**TO DO**. Return exactly the span of lines in the following data that opens with the line containing "screen; instructions that" and closes with the line containing "From Stdlib Require Export ZArith Lia.". Include nothing else.

**INPUT RECORDS**.
====

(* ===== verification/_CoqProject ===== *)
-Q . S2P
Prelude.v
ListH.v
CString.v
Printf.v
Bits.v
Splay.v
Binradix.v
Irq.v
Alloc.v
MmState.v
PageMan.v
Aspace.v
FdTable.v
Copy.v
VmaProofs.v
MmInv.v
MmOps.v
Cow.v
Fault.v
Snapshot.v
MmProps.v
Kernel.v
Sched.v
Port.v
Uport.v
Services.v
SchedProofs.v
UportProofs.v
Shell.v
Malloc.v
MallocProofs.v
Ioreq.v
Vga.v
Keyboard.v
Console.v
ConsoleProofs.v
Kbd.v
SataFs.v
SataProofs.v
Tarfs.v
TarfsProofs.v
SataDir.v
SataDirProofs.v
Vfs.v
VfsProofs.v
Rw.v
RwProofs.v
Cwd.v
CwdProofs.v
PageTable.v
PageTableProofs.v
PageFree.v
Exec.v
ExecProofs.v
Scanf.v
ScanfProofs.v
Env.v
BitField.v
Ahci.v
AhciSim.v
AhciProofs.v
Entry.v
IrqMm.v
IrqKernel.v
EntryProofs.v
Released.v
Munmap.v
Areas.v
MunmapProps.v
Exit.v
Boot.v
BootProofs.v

====

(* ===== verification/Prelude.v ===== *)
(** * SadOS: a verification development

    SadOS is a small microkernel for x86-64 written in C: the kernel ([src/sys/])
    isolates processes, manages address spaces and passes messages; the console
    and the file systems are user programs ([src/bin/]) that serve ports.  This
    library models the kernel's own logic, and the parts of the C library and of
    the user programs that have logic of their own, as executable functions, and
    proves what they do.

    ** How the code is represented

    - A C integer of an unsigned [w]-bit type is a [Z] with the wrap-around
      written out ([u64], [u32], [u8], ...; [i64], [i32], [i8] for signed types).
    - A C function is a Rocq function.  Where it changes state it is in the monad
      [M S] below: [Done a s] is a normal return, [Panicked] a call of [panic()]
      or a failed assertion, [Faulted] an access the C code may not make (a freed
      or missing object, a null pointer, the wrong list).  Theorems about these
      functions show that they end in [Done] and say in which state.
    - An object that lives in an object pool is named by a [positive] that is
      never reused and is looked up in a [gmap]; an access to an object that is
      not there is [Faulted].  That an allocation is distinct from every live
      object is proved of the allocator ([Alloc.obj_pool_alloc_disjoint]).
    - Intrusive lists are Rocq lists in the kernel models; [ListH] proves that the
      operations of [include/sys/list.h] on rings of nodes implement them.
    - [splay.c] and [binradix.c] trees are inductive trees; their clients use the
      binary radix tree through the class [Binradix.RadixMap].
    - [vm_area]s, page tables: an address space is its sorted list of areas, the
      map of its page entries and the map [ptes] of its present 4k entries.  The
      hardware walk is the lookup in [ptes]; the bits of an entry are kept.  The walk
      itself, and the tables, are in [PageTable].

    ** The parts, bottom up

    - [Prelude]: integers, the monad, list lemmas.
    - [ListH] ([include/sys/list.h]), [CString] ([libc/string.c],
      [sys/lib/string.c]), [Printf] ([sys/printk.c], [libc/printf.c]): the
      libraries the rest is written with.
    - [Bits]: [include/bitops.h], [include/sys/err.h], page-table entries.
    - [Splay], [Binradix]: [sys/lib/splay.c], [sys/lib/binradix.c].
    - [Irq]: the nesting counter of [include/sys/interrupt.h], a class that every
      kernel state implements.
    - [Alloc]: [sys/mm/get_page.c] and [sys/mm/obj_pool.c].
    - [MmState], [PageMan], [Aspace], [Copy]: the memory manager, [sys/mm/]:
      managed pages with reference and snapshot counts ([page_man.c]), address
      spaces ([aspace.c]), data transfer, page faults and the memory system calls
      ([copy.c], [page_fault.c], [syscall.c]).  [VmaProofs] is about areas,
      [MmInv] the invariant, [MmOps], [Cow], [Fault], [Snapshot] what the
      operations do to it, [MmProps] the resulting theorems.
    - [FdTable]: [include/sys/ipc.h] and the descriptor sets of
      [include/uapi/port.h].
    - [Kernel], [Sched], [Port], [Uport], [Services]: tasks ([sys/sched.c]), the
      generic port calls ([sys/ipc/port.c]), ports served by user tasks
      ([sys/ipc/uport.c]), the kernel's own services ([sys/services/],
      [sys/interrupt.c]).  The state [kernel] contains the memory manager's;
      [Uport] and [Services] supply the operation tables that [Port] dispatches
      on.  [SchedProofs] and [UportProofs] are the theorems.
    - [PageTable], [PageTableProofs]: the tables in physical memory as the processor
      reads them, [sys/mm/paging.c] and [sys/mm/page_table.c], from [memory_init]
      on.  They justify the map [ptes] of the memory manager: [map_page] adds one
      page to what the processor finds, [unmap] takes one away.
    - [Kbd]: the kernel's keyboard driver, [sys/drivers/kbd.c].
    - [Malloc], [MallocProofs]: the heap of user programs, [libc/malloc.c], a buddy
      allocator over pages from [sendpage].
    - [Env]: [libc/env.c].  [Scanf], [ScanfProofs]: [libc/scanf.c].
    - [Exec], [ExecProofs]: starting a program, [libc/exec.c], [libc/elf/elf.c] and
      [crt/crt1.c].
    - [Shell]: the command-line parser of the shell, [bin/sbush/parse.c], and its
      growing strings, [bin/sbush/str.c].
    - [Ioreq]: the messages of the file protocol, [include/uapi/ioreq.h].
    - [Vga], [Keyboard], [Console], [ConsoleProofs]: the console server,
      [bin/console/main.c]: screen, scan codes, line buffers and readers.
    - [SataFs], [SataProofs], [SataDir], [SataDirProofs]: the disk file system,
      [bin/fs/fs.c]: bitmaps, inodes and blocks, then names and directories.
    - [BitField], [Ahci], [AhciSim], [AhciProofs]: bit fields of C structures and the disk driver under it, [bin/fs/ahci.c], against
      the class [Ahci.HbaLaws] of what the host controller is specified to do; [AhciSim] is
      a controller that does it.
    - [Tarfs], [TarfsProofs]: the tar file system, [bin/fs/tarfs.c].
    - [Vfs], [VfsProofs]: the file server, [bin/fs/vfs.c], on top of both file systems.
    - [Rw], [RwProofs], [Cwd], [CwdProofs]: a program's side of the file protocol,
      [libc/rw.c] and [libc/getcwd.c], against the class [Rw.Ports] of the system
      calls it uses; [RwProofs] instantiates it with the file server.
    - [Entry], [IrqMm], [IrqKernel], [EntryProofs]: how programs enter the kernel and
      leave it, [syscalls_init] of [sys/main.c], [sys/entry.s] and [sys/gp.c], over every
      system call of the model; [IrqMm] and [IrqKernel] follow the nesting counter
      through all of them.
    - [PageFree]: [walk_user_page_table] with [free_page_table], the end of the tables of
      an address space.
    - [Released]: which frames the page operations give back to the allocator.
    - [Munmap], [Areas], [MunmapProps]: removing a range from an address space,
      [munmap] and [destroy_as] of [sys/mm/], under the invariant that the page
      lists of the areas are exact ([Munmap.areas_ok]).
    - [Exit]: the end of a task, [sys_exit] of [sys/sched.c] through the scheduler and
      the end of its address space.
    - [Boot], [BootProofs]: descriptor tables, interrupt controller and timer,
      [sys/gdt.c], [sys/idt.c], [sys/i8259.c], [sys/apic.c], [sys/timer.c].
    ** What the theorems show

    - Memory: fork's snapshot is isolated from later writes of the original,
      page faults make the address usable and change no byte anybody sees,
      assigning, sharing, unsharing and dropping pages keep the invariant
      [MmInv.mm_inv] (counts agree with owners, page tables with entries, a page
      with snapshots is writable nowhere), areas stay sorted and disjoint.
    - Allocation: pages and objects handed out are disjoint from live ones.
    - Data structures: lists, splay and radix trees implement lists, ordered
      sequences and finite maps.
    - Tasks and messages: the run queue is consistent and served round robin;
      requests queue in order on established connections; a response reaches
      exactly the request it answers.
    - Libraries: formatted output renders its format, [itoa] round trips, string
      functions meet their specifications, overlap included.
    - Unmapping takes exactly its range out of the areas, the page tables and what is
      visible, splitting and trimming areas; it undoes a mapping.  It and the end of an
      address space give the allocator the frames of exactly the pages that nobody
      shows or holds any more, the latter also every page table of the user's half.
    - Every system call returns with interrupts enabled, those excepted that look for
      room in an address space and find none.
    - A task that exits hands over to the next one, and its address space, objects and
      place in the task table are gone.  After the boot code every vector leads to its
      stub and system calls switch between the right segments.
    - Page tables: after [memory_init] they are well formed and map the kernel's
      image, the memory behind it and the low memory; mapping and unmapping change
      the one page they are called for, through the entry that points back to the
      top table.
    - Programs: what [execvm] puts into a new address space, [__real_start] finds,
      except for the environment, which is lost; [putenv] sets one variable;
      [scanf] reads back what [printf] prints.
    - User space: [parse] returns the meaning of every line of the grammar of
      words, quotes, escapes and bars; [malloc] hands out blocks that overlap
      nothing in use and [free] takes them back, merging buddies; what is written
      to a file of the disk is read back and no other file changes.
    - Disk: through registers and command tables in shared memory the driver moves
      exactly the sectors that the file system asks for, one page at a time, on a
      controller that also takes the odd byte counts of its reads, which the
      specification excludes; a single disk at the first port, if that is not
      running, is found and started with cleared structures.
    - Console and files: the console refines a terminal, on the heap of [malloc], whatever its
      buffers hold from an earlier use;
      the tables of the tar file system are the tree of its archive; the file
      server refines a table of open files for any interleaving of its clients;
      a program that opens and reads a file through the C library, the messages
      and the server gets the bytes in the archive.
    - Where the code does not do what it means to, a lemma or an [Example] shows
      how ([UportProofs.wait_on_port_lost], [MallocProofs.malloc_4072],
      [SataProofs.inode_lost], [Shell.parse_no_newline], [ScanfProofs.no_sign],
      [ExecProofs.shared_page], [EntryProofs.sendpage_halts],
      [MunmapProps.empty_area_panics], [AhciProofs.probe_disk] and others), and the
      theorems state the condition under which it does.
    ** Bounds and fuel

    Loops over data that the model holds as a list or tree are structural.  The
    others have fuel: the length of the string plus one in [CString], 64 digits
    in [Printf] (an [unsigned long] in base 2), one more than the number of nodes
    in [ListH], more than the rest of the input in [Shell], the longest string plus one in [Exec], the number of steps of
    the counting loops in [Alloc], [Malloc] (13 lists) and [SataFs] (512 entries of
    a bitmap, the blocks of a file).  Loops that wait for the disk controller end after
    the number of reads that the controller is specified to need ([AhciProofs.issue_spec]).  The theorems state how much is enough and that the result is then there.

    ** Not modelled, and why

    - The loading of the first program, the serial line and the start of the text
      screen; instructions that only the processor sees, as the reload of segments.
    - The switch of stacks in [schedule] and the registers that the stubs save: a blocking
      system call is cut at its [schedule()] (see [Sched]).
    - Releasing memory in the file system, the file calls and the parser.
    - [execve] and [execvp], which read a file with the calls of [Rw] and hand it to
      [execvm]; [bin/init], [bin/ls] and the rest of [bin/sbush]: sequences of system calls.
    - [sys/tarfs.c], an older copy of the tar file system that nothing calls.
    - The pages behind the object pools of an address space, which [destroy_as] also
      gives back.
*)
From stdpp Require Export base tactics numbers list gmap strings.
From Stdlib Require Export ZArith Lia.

====

**ANSWER TO THE EXERCISE**.
      screen; instructions that only the processor sees, as the reload of segments.
    - The switch of stacks in [schedule] and the registers that the stubs save: a blocking
      system call is cut at its [schedule()] (see [Sched]).
    - Releasing memory in the file system, the file calls and the parser.
    - [execve] and [execvp], which read a file with the calls of [Rw] and hand it to
      [execvm]; [bin/init], [bin/ls] and the rest of [bin/sbush]: sequences of system calls.
    - [sys/tarfs.c], an older copy of the tar file system that nothing calls.
    - The pages behind the object pools of an address space, which [destroy_as] also
      gives back.
*)
From stdpp Require Export base tactics numbers list gmap strings.
From Stdlib Require Export ZArith Lia.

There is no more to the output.